(** A mutator of the default registry, on a valid call: it returns 0 or a
    size within [MaxSize], the buffer keeps its length, and the bookkeeping
    holds what [recorded] says. *)
Lemma DefaultMutators_recorded (Mu : Mutator) (s : State) (Size MaxSize : Z) :
  In Mu DefaultMutators_list ->
  CrossOver_contract -> valid_call s Size MaxSize ->
  returns (call (Fn Mu) Size MaxSize) s (fun n s' =>
    ((n = 0 \/ 1 <= n <= MaxSize) /\ len (Data s') = len (Data s)) /\
    recorded (Fn Mu) n s s').
Proof.
  intros HIn HX Hv. apply returns_and_ensures.
  - apply DefaultMutators_return; assumption.
  - unfold recorded.
    destruct (dictionary_of (Fn Mu)) as [D|] eqn:ED.
    + destruct (Fn Mu); cbn [dictionary_of] in ED; try discriminate ED;
        injection ED as <-; cbn [call];
        apply AddWordFromDictionary_recorded; exact Hv.
    + apply (unchanged_call bookkeeping); try exact ED; reflexivity.
Qed.


(** ** MutateImpl on the default mutators *)

Lemma valid_call_frame (s0 s : State) (Size MaxSize : Z) :
  valid_call s0 Size MaxSize ->
  bookkeeping s = bookkeeping s0 -> len (Data s) = len (Data s0) ->
  valid_call s Size MaxSize.
Proof.
  intros (HS & Hlen & Hmax & Hwf & HC) Hb Hl.
  split; [exact HS|]. split; [lia|]. split; [exact Hmax|]. split.
  - intros D. rewrite (bookkeeping_get_Dictionary D _ _ Hb). apply Hwf.
  - intros units. unfold bookkeeping in Hb. inversion Hb. intros E. apply HC. congruence.
Qed.

Lemma accepted_frame (Ms : list Mutator) (Mu : Mutator) (n : Z) (s0 s1 s2 s3 : State) :
  In Mu Ms -> n <> 0 ->
  bookkeeping s1 = bookkeeping s0 ->
  recorded (Fn Mu) n s1 s2 ->
  bookkeeping s3 =
    bookkeeping (set_CurrentMutatorSequence (CurrentMutatorSequence s2 ++ [Mu]) s2) ->
  accepted Ms n s0 s3.
Proof.
  intros HIn Hn H1 Hrec H3. exists Mu. split; [exact HIn|]. split; [exact Hn|].
  unfold recorded in Hrec.
  destruct (dictionary_of (Fn Mu)) as [D|].
  - destruct (Z.eqb_spec n 0) as [|_]; [contradiction|].
    destruct Hrec as (i & DE & Hnth & H2).
    exists i, DE. split.
    + rewrite <- (bookkeeping_get_Dictionary D _ _ H1). exact Hnth.
    + rewrite H3.
      rewrite (bookkeeping_set_CurrentMutatorSequence Mu _ _ H2).
      exact (bookkeeping_set_CurrentMutatorSequence Mu (used D i DE s0) (used D i DE s1)
               (bookkeeping_used D i DE s0 s1 H1)).
  - rewrite H3.
    rewrite (bookkeeping_set_CurrentMutatorSequence Mu _ _ Hrec).
    apply bookkeeping_set_CurrentMutatorSequence. exact H1.
Qed.

(** The loop of [MutateImpl] over mutators of the default registry, from a
    valid call: it returns a size that is not 0, having accepted the result
    of one mutator, or [Size] when every attempt returned 0. *)
Lemma returns_MutateImpl_loop (Size MaxSize : Z) (Ms : list Mutator) (s0 : State) :
  CrossOver_contract -> Ms <> [] -> incl Ms DefaultMutators_list ->
  valid_call s0 Size MaxSize ->
  forall (Iter : nat) (s : State),
  bookkeeping s = bookkeeping s0 -> len (Data s) = len (Data s0) ->
  returns (MutateImpl_loop Iter Size MaxSize Ms) s (fun n s' =>
    1 <= n <= MaxSize /\ len (Data s') = len (Data s0) /\
    ((n = Size /\ bookkeeping s' = bookkeeping s0) \/ accepted Ms n s0 s')).
Proof.
  intros HX HMs Hincl Hv0.
  assert (HlenMs : 0 < len Ms) by (destruct Ms; [contradiction | unfold len; simpl; lia]).
  induction Iter as [|Iter IH]; intros s Hb Hl; cbn [MutateImpl_loop].
  { apply returns_ret. destruct Hv0 as (HS & _). split; [lia|]. split; [exact Hl|].
    left. split; [reflexivity | exact Hb]. }
  apply returns_bind, returns_Rand; [lia|]. intros i R Hi0 Hi1 _ _ _.
  specialize (Hi1 HlenMs).
  destruct (nth_error_in_range Ms i ltac:(lia)) as [Mu HMu].
  eapply returns_bind, returns_at; [lia | exact HMu |].
  assert (HIn : In Mu Ms) by (eapply nth_error_In; exact HMu).
  assert (Hv1 : valid_call (set_Rand R s) Size MaxSize).
  { apply valid_call_set_Rand. apply (valid_call_frame s0); assumption. }
  apply returns_bind.
  eapply returns_weaken.
  { apply DefaultMutators_recorded; [apply Hincl; exact HIn | exact HX | exact Hv1]. }
  intros n s2 ((Hn & Hl2) & Hrec). cbv beta. cbn [Data set_Rand] in Hl2.
  destruct (Z.eqb_spec n 0) as [->|Hne]; cbn [negb].
  - apply IH; [|lia].
    unfold recorded in Hrec. rewrite Z.eqb_refl in Hrec.
    destruct (dictionary_of (Fn Mu)); rewrite Hrec; exact Hb.
  - assert (Hn' : 1 <= n <= MaxSize) by lia.
    assert (HnD : 0 <= n <= len (Data s2)).
    { destruct Hv0 as (_ & Hlen0 & _). lia. }
    pose proof (accept_returns Mu n s2 HnD) as Hacc. unfold accept in Hacc.
    unfold returns. rewrite Hacc.
    split; [exact Hn'|]. split.
    + destruct OnlyASCII; cbn [Data set_CurrentMutatorSequence set_Data]; [|lia].
      unfold len in *. rewrite length_app, length_map, length_firstn, length_skipn.
      unfold nat_of. lia.
    + right. apply (accepted_frame Ms Mu n s0 (set_Rand R s) s2); try assumption.
      destruct OnlyASCII; reflexivity.
Qed.
(** Setting the two flags. *)
Definition set_flags (self : DDM) (drift warn : bool) : DDM :=
  {| in_concept_change := drift;
     in_warning_zone := warn;
     sample_count := sample_count self;
     miss_prob := miss_prob self;
     miss_std := miss_std self;
     miss_prob_sd_min := miss_prob_sd_min self;
     miss_prob_min := miss_prob_min self;
     miss_sd_min := miss_sd_min self;
     min_instances := min_instances self;
     warning_level := warning_level self;
     out_control_level := out_control_level self;
     estimation := estimation self;
     delay := delay self |}.

(** Lines 145-154: drift is checked first, the warning in the [elif]. *)
Definition classify (self : DDM) : DDM :=
  let v := miss_prob self + miss_std self in
  if gt_thr v (miss_prob_min self) (out_control_level self) (miss_sd_min self)
  then set_flags self true (in_warning_zone self)
  else if gt_thr v (miss_prob_min self) (warning_level self) (miss_sd_min self)
  then set_flags self (in_concept_change self) true
  else set_flags self (in_concept_change self) false.

(** The pair [add_element] returns. *)
Definition flags (self : DDM) : bool * bool :=
  (in_concept_change self, in_warning_zone self).

(** The lazy reset of lines 125-126. *)
Definition lazy_reset (self : DDM) : DDM :=
  if in_concept_change self then reset self else self.

(** [DDM.add_element] (lines 108-156): the new object state and the returned
    pair [(in_drift, in_warning)]. *)
Definition add_element (self : DDM) (prediction : R) : DDM * (bool * bool) :=
  let self := update_stats (lazy_reset self) prediction in
  if (sample_count self <? min_instances self)%Z
  then (self, flags self)
  else let self := classify (track_min self) in (self, flags self).

(** A caller feeding a sequence of observations one at a time. *)
Fixpoint run (self : DDM) (xs : list R) : DDM * list (bool * bool) :=
  match xs with
  | [] => (self, [])
  | x :: xs' =>
      let '(self1, o) := add_element self x in
      let '(self2, os) := run self1 xs' in
      (self2, o :: os)
  end.
Definition pdfToBooklet (inputPath outputPath : string)
           (options : Options num) : Script num unit :=
  inputPdf ← loadFile inputPath;
  let pageCount := getPageCount inputPdf in
  let firstPage := getPage inputPdf 0 in
  firstSize ← getSize_of firstPage;
  let '(origWidth, origHeight) := firstSize in
  size ← (if Options.useA3 options then PageSizes_A3_reverse
           else PageSizes_A4_reverse);
  let '(outputWidth, outputHeight) := size in
  let outputPdf :=
    impose options pageCount origWidth origHeight outputWidth outputHeight in
  saveFile outputPath outputPdf.

(** [processBatch], on the entries [files] that [readdirSync] returned
    for [inputDirectory]. *)
Fixpoint processBatch_for (inputDirectory outputDirectory : string)
         (options : Options num) (files : list string) : Script num unit :=
  match files with
  | [] => mret tt
  | file :: files =>
      (if endsWith (toLowerCase file) ".pdf"
       then
         let inputPath := join inputDirectory file in
         let name := parse_name file in
         let outputPath :=
           join outputDirectory (name ++ "-booklet.pdf") in
         console_info ("Processing: " ++ file);;
         pdfToBooklet inputPath outputPath options;;
         console_info ("Created booklet: " ++ outputPath)
       else mret tt);;
      processBatch_for inputDirectory outputDirectory options files
  end.

Definition processBatch (inputDirectory outputDirectory : string)
           (options : Options num) (files : list string) : Script num unit :=
  processBatch_for inputDirectory outputDirectory options files.

(** The batch branch of the top level, after both paths were found to
    be directories. *)
Definition batchMode (inputPath outputPath : string)
           (options : Options num) (files : list string) : Script num unit :=
  try_catch
    (processBatch inputPath outputPath options files;;
     console_info "Batch processing completed successfully")
    (fun err => console_error "Error in batch processing:" err).
(** X7. On a well-formed registry [event_destroy] returns, frees every
    entry of [events] and of [killme] and empties both vectors.  It does
    not look at [blocked]: the occurrences waiting there stay allocated. *)
Theorem event_destroy_leaves_blocked (s : state) :
  registry_ok s →
  ∃ s',
    event_destroy s = Ok s'
    ∧ events s' = [] ∧ killme s' = [] ∧ blocked s' = blocked s
    ∧ (∀ p : ptr, heap s' !! p
            = if bool_decide (p ∈ events s ++ killme s) then None
              else heap s !! p)
    ∧ Forall (live s') (blocked s')
    ∧ registry_ok s'.
Proof.
  intros Hok. pose proof Hok as (_ & Hl & Hd).
  destruct (registry_ok_events s Hok) as (He & Hk & _).
  apply NoDup_app in Hd as (Hde & Hdisj & Hd).
  apply NoDup_app in Hd as (Hdk & _ & _).
  destruct (free_each_spec (events s) s He Hde) as (h1 & Hrun1 & Hh1).
  unfold event_destroy. rewrite Hrun1. simpl.
  destruct (free_each_spec (killme s) (with_events [] (with_heap h1 s)))
    as (h2 & Hrun2 & Hh2); [|done|].
  { rewrite Forall_forall in Hk. apply Forall_forall. intros p Hp.
    unfold live. simpl. rewrite Hh1, bool_decide_false; [by apply Hk|].
    intros Hin. apply (Hdisj p Hin). apply elem_of_app. by left. }
  rewrite Hrun2. simpl. simpl in Hh2.
  assert (∀ p : ptr, h2 !! p
               = if bool_decide (p ∈ events s ++ killme s) then None
                 else heap s !! p) as Hh.
  { intros p. rewrite Hh2, Hh1.
    case_bool_decide as Hin1; [|case_bool_decide as Hin2];
      case_bool_decide as Hin3; try done;
      exfalso; rewrite elem_of_app in Hin3; tauto. }
  assert (registry_ok
            (with_killme [] (with_heap h2 (with_events [] (with_heap h1 s)))))
    as Hok'.
  { apply (registry_ok_after_free s _ (events s ++ killme s)); try done. simpl.
    solve_Permutation. }
  eexists. split; [done|]. simpl. split_and!; try done.
  by destruct Hok' as (_ & Hl' & _).
Qed.

End Registry.

Section Registration.
Context `{Env}.

(** X8. Registration is seen by the next lookup: after
    [event_add_handler], [event_get] counts what it counted before plus
    one when the criterion selects the new entry, and the new entry is
    last in the destination. *)
Theorem event_add_handler_then_get (event criterion : event_t) (out : list ptr)
    (s : state) :
  registry_ok s →
  let found := List.filter (selected criterion s) (events s) in
  let s' := event_add_handler (Some event) s in
  event_get (Some criterion) (Some out) s'
  = Ok (Z.of_nat (length found) + (if event_match criterion event then 1 else 0),
        Some (out ++ found ++ (if event_match criterion event then [next_ptr s] else [])),
        s')
  ∧ events s' = events s ++ [next_ptr s]
  ∧ heap s' !! next_ptr s = Some (event_copy_value event false).
Proof.
  intros Hok found s'. pose proof Hok as (Hb & _ & _).
  destruct (registry_ok_events s Hok) as (He & _ & _).
  assert (events s' = events s ++ [next_ptr s]) as Hev.
  { subst s'. unfold event_add_handler, event_copy, alloc, signal_handle.
    simpl. by case_bool_decide. }
  assert (heap s' = <[next_ptr s := event_copy_value event false]> (heap s)) as Hh.
  { subst s'. unfold event_add_handler, event_copy, alloc, signal_handle.
    simpl. by case_bool_decide. }
  assert (∀ c, selected c s' (next_ptr s) = event_match c event) as Hnew.
  { intros c. unfold selected. by rewrite Hh, lookup_insert_eq. }
  assert (∀ c, Forall (fun p => selected c s' p = selected c s p) (events s)) as Hold.
  { intros c. eapply Forall_impl; [exact He|]. simpl. intros p Hp.
    unfold selected. rewrite Hh, lookup_insert_ne; [done|].
    apply Hb in Hp. lia. }
  assert (Forall (live s') (events s')) as He'.
  { rewrite Hev. apply Forall_app. split.
    - eapply Forall_impl; [exact He|]. simpl. intros p Hp. unfold live.
      rewrite Hh. apply lookup_insert_is_Some'. by right.
    - apply Forall_singleton. unfold live. rewrite Hh.
      apply lookup_insert_is_Some. by left. }
  split; [|split; [done|]].
  - rewrite (event_get_spec criterion (Some out) s' He').
    rewrite Hev, List.filter_app, (filter_ext_Forall _ _ _ (Hold criterion)).
    simpl. rewrite Hnew. fold found.
    destruct (event_match criterion event);
      rewrite length_app; simpl; repeat f_equal; lia.
  - by rewrite Hh, lookup_insert_eq.
Qed.
(** X7. A call with [use_cache=True] that is handed no cache, self- or
    cross-attention, returns as cache the keys and values it projected from
    [k] and [v]: batch x kvheads x kv_len x per-head size, with the KV head
    count of the instance (the expansion to the query head count is made for
    the kernel only) and the sequence length of [k]. *)
Theorem first_call_cache_shape fuel (a : Args) (p p' : Proc) out kv
  (tq tk : Tensor A) (b ql x kl : nat) :
  rope_keeps_shape -> encoder_keeps_shape (position_encoder (self p)) ->
  past_key_value_state a = None -> use_cache a = true ->
  heap (world p) !! q a = Some tq -> shape tq = [b; ql; x] ->
  heap (world p) !! k a = Some tk -> size_dim tk 1 = Ok kl ->
  forward fuel a p = (Ok (out, kv), p') ->
  exists keys values tkeys tvalues,
    kv = Some (keys, values) /\
    heap (world p') !! keys = Some tkeys /\ heap (world p') !! values = Some tvalues /\
    shape tkeys = [b; kvheads (self p); kl; emb_kq_per_head (self p)] /\
    shape tvalues = [b; kvheads (self p); kl; emb_v_per_head (self p)].
Proof.
  intros Hrope Henc Hpast Hcache Hq Hsq Hk Hkl Hrun.
  pose proof (framed_forward _ _ _ _ _ Hrun) as Hfr.
  apply forward_inv_full in Hrun
    as (tq' & b' & ql' & x' & tk' & kl' & q0 & p0 & qs & keys & values & p1 & keys' & values'
        & p2 & p4 & am & ke & ve & p5 & at1 & p6 & at2 & p7
        & Hq' & Hsq' & Hk' & Hkl' & Hq0 & Hqkv & Hm & Hf4 & Hs42 & He & Ha & H5 & H6 & Hkv & _).
  rewrite Hq in Hq'. injection Hq' as <-. rewrite Hsq in Hsq'. injection Hsq' as <- <- <-.
  rewrite Hk in Hk'. injection Hk' as <-. rewrite Hkl in Hkl'. injection Hkl' as <-.
  pose proof (framed_project _ _ _ _ _ _ Hq0) as Hf0.
  destruct Hf0 as [_ [rot0 Hs0]].
  apply project_qkv_computed in Hqkv
    as (k0 & v0 & tk0 & tv0 & -> & -> & Hk0 & Hv0 & Hshk & Hshv);
    [|by rewrite Hpast, orb_true_r|done|by rewrite Hs0].
  rewrite Hs0 in Hshk, Hshv. cbn [set_rotary kvheads emb_kq_per_head emb_v_per_head] in Hshk, Hshv.
  rewrite merge_cache_none in Hm by done. injection Hm as <- <- <-.
  rewrite Hcache in Hkv. subst kv.
  assert (frame_step p1 p') as Hf.
  { eapply frame_step_trans; [exact Hf4|].
    eapply frame_step_trans; [by eapply framed_expand_heads|].
    eapply frame_step_trans; [by eapply framed_attend|].
    eapply frame_step_trans; by eapply framed_tensor_op. }
  exists k0, v0, tk0, tv0. split_and!; try done; by eapply frame_step_lookup.
Qed.
(** C3 (as stated, refuted): in a scan whose six analyzers all return,
    the progress read after the six steps is 20, 40, 60, 75, 90, 100;
    the third value is 60, not 55, for the third step is the headers
    step, of weight 20. *)
Lemma progress_is_not_20_40_55 :
  invoked (startScan steady_env "scan-1" "https://example.com" example_store)
  = ["malware"; "ssl"; "headers"; "tech"; "ports"; "whois"]
  /\ map progress
       (observed (startScan steady_env "scan-1" "https://example.com"
                    example_store))
     = [0; 20; 40; 60; 75; 90; 100; 100]
  /\ firstn 6 (tl (map progress
                     (observed (startScan steady_env "scan-1"
                                  "https://example.com" example_store))))
     <> [20; 40; 55; 75; 90; 100].
Proof. repeat split; vm_compute; congruence. Qed.

(** C3 (amended): in a scan in which all six analyzers return, the
    steps run in the order malware, ssl, headers, tech, ports, whois,
    and the progress of the record, read before the first step, after
    each of the six steps and at completion, is 0, then 20, 40, 60, 75,
    90, 100, then 100. *)
Theorem progress_after_each_step (env : Environment) (scanId url : string)
    (scanResults : gmap string ScanRecord) (r0 : ScanRecord) :
  scanResults !! scanId = Some r0 ->
  (forall n, In n step_names ->
     exists r, outcome_of env url n = Some (Returned r)) ->
  invoked (startScan env scanId url scanResults)
  = ["malware"; "ssl"; "headers"; "tech"; "ports"; "whois"]
  /\ map progress (observed (startScan env scanId url scanResults))
     = [0; 20; 40; 60; 75; 90; 100; 100].
Proof.
  intros H _.
  destruct (startScan_found env scanId url _ _ H)
    as (_ & _ & I & news & Ho & Hp & _).
  split; [exact I |].
  rewrite Ho. cbn [map]. rewrite map_app, Hp. reflexivity.
Qed.

Lemma progress_after_each_step_witness :
  example_store !! "scan-1"
  = Some (new_record "scan-1" "https://example.com" "2025-01-01T00:00:00.000Z")
  /\ map progress
       (observed (startScan steady_env "scan-1" "https://example.com"
                    example_store))
     = [0; 20; 40; 60; 75; 90; 100; 100].
Proof.
  assert (H : example_store !! "scan-1"
              = Some (new_record "scan-1" "https://example.com"
                        "2025-01-01T00:00:00.000Z")) by reflexivity.
  assert (Ho : forall n, In n step_names ->
               exists r, outcome_of steady_env "https://example.com" n
                         = Some (Returned r)).
  { intros n Hin. cbn in Hin.
    decompose [or] Hin; try contradiction; subst n; eexists; reflexivity. }
  split; [exact H |].
  exact (proj2 (progress_after_each_step steady_env "scan-1"
                  "https://example.com" example_store _ H Ho)).
Defined.

(** C4: whatever the analyzers do, the progress of the record never
    decreases from one observation of a scan to the next, a record
    observed with the status completed has progress 100 and its end time
    set, and the scan leaves such a record in the store. *)
Theorem progress_monotone_completed_at_100 (env : Environment)
    (scanId url : string) (scanResults : gmap string ScanRecord)
    (r0 : ScanRecord) :
  scanResults !! scanId = Some r0 ->
  Sorted Z.le (map progress (observed (startScan env scanId url scanResults)))
  /\ Forall (fun r => status r = completed ->
                      progress r = 100 /\ endTime r <> None)
       (observed (startScan env scanId url scanResults))
  /\ exists rec : ScanRecord,
       store (startScan env scanId url scanResults) !! scanId = Some rec
       /\ List.last (observed (startScan env scanId url scanResults)) r0 = rec
       /\ status rec = completed
       /\ progress rec = 100
       /\ endTime rec <> None.
Proof.
  intros H.
  destruct (startScan_found env scanId url _ _ H)
    as (S & _ & _ & news & Ho & Hp & Hs).
  rewrite Ho, S. split; [| split].
  - cbn [map]. rewrite map_app, Hp. cbn.
    repeat (constructor; try lia).
  - constructor; [intros E; discriminate E |].
    apply Forall_app. split.
    + apply List.Forall_impl with (2 := Hs).
      intros r [E _] C. rewrite E in C. discriminate C.
    + constructor; [| constructor].
      intros _. split; [reflexivity | discriminate].
  - exists (final_record env url r0).
    split; [apply lookup_insert_eq |].
    split; [| repeat split; discriminate].
    change (set_progress 0 (set_status scanning r0)
            :: (news ++ [final_record env url r0])%list)
      with ((set_progress 0 (set_status scanning r0) :: news)
            ++ [final_record env url r0])%list.
    apply last_last.
Qed.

_Action item:_ Only the lines above from the one with "let '(self1, o)" through the one with "Definition batchMode (inputPath" should be duplicated, character for character.

_Task result:_
      let '(self1, o) := add_element self x in
      let '(self2, os) := run self1 xs' in
      (self2, o :: os)
  end.
Definition pdfToBooklet (inputPath outputPath : string)
           (options : Options num) : Script num unit :=
  inputPdf ← loadFile inputPath;
  let pageCount := getPageCount inputPdf in
  let firstPage := getPage inputPdf 0 in
  firstSize ← getSize_of firstPage;
  let '(origWidth, origHeight) := firstSize in
  size ← (if Options.useA3 options then PageSizes_A3_reverse
           else PageSizes_A4_reverse);
  let '(outputWidth, outputHeight) := size in
  let outputPdf :=
    impose options pageCount origWidth origHeight outputWidth outputHeight in
  saveFile outputPath outputPdf.

(** [processBatch], on the entries [files] that [readdirSync] returned
    for [inputDirectory]. *)
Fixpoint processBatch_for (inputDirectory outputDirectory : string)
         (options : Options num) (files : list string) : Script num unit :=
  match files with
  | [] => mret tt
  | file :: files =>
      (if endsWith (toLowerCase file) ".pdf"
       then
         let inputPath := join inputDirectory file in
         let name := parse_name file in
         let outputPath :=
           join outputDirectory (name ++ "-booklet.pdf") in
         console_info ("Processing: " ++ file);;
         pdfToBooklet inputPath outputPath options;;
         console_info ("Created booklet: " ++ outputPath)
       else mret tt);;
      processBatch_for inputDirectory outputDirectory options files
  end.

Definition processBatch (inputDirectory outputDirectory : string)
           (options : Options num) (files : list string) : Script num unit :=
  processBatch_for inputDirectory outputDirectory options files.

(** The batch branch of the top level, after both paths were found to
    be directories. *)
Definition batchMode (inputPath outputPath : string)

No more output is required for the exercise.